--- Directions ---
Every line of the listing that contains the word "comparison" is to be copied out.

################

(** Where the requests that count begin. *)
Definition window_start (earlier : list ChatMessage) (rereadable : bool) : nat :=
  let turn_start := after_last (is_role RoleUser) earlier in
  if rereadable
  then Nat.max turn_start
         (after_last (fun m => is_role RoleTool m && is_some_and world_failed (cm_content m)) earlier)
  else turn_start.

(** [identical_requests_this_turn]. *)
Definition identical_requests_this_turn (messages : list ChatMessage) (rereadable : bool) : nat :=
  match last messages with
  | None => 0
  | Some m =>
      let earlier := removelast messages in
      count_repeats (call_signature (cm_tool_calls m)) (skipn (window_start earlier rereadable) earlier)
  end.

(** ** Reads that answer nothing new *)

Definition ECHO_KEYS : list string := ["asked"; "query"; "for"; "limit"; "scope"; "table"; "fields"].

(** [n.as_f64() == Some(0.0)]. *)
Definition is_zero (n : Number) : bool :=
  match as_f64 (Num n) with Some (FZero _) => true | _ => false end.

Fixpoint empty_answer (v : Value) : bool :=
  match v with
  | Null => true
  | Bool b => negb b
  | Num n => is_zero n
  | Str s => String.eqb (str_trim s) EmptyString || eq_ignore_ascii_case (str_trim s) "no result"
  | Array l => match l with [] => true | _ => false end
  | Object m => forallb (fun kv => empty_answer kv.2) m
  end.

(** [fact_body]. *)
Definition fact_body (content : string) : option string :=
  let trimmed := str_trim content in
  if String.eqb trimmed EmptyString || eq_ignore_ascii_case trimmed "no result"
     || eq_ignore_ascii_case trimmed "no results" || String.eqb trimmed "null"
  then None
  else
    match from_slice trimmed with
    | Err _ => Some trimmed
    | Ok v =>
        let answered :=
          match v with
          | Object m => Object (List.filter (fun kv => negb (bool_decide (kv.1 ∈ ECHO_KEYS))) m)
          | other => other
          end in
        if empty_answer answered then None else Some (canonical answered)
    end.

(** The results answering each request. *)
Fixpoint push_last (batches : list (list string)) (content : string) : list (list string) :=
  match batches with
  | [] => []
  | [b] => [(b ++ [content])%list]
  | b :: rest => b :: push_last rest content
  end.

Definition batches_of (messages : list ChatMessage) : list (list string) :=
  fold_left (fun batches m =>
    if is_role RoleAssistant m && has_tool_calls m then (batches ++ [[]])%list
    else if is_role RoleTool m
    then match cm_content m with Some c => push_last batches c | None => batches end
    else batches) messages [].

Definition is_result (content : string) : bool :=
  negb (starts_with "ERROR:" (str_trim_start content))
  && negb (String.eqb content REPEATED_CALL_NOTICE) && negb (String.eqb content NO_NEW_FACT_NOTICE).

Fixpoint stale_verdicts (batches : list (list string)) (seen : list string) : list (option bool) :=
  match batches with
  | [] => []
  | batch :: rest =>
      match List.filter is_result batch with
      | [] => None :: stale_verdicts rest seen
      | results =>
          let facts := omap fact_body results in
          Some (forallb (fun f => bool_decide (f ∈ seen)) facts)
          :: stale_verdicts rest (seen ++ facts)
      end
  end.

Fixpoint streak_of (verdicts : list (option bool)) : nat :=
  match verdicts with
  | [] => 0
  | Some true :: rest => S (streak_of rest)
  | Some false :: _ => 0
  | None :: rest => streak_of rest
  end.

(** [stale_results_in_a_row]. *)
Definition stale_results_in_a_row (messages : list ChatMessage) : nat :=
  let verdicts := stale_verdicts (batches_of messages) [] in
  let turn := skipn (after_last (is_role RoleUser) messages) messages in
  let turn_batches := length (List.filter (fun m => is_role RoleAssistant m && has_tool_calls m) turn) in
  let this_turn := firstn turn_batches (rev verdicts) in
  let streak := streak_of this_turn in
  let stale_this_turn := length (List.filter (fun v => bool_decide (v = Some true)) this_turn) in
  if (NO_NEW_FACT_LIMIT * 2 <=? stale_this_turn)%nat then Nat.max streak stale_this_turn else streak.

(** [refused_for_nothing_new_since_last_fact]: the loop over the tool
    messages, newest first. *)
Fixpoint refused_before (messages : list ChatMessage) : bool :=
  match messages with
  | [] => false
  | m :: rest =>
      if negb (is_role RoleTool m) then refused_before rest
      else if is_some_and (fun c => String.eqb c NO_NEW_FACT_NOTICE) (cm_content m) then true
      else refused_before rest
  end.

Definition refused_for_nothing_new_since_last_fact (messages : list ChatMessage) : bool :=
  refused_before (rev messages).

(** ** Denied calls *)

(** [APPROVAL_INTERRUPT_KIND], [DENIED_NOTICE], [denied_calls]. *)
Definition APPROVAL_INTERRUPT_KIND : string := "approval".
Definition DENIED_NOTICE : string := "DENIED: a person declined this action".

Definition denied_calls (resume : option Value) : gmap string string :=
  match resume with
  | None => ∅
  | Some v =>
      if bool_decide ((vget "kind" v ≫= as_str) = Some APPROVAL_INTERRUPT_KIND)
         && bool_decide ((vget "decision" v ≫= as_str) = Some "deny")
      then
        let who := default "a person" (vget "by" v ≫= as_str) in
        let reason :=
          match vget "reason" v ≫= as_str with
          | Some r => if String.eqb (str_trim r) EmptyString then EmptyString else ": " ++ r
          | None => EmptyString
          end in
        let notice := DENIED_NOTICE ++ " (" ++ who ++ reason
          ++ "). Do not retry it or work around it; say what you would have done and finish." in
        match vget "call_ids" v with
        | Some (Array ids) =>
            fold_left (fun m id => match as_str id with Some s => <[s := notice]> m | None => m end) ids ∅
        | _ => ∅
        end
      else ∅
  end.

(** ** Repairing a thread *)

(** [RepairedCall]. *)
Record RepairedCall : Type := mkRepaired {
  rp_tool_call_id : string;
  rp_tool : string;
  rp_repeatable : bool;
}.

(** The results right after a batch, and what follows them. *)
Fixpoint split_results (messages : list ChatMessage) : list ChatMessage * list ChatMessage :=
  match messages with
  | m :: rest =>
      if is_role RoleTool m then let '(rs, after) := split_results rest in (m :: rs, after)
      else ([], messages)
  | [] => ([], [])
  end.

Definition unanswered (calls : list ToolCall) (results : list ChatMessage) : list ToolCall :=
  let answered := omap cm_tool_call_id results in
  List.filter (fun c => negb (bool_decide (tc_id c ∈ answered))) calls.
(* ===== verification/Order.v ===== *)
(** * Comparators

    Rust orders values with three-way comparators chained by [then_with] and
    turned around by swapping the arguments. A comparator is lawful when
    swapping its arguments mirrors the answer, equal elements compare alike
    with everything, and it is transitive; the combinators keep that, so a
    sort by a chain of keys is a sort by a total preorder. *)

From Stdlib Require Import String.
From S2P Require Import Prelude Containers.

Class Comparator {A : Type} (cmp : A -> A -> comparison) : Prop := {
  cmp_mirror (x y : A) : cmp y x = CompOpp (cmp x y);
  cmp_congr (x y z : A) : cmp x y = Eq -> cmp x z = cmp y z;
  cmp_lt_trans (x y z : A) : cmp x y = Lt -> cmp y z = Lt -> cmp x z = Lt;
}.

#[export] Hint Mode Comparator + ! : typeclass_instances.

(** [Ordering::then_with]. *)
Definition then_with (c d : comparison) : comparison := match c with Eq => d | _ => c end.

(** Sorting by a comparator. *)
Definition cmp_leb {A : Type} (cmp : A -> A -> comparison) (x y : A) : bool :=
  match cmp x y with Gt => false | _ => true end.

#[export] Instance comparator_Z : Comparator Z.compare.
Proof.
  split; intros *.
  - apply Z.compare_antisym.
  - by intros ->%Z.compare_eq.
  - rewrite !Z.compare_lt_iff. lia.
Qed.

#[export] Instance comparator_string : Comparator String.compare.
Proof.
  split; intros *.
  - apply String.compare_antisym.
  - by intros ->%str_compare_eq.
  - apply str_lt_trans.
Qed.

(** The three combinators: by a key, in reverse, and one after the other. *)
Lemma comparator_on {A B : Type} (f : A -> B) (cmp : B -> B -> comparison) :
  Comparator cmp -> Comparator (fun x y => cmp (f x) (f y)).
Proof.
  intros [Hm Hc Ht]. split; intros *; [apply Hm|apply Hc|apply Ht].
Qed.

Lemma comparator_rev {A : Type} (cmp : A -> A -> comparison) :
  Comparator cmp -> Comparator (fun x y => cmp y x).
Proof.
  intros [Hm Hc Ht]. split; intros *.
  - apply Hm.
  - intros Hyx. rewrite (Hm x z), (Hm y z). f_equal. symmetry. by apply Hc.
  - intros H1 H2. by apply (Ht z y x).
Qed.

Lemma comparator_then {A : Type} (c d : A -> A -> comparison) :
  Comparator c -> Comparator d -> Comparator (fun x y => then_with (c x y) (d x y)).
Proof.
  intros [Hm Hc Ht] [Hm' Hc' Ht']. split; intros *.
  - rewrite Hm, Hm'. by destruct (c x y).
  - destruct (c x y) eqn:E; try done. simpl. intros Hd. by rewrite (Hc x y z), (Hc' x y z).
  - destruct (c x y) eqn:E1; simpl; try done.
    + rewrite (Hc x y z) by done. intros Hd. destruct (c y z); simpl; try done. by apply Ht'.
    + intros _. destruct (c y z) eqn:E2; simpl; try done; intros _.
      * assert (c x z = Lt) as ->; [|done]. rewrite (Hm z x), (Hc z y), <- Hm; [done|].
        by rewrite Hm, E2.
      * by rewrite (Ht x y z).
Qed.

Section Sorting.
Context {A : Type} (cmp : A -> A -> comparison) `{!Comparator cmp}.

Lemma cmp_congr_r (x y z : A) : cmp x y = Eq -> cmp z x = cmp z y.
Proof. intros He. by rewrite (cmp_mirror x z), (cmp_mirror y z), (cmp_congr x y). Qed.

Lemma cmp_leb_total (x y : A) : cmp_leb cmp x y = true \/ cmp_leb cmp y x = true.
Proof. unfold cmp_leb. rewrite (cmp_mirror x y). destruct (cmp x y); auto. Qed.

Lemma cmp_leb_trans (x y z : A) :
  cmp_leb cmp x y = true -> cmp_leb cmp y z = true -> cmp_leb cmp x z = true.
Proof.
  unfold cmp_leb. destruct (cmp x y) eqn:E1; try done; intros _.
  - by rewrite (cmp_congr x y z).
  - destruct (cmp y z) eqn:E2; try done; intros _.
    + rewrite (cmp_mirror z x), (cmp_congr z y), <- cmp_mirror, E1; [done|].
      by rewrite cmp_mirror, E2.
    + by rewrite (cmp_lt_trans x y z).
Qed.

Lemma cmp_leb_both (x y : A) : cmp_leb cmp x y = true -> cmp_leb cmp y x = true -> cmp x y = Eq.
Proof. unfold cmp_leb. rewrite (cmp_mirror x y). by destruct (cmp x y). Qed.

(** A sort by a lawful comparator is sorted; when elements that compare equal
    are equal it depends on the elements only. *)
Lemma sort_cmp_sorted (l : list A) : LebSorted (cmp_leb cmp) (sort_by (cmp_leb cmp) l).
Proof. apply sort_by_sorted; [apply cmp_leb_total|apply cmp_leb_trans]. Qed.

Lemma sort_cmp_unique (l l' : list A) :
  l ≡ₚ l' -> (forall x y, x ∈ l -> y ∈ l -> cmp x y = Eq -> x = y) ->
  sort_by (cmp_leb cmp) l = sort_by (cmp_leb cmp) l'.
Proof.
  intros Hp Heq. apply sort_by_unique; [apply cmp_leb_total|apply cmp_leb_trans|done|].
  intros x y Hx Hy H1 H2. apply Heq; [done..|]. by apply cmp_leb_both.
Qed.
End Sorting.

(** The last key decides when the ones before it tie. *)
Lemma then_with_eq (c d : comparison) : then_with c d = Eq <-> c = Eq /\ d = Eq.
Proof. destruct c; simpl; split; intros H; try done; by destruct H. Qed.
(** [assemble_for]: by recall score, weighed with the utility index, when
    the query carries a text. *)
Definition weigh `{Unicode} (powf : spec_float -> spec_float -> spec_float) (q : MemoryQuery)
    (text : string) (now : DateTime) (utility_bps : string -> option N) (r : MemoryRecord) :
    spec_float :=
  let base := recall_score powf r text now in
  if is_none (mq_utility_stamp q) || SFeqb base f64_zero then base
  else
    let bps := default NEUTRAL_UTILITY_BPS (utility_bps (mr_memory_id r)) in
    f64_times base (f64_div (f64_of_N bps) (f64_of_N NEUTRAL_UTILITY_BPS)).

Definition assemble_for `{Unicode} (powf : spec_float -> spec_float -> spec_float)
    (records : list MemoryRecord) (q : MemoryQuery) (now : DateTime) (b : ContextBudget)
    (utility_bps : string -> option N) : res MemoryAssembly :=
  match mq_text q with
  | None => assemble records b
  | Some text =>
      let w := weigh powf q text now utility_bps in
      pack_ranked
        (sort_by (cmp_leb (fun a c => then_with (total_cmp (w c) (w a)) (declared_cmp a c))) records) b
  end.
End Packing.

################

--- Answer section ---
Class Comparator {A : Type} (cmp : A -> A -> comparison) : Prop := {
Definition then_with (c d : comparison) : comparison := match c with Eq => d | _ => c end.
Definition cmp_leb {A : Type} (cmp : A -> A -> comparison) (x y : A) : bool :=
Lemma comparator_on {A B : Type} (f : A -> B) (cmp : B -> B -> comparison) :
Lemma comparator_rev {A : Type} (cmp : A -> A -> comparison) :
Lemma comparator_then {A : Type} (c d : A -> A -> comparison) :
Context {A : Type} (cmp : A -> A -> comparison) `{!Comparator cmp}.
Lemma then_with_eq (c d : comparison) : then_with c d = Eq <-> c = Eq /\ d = Eq.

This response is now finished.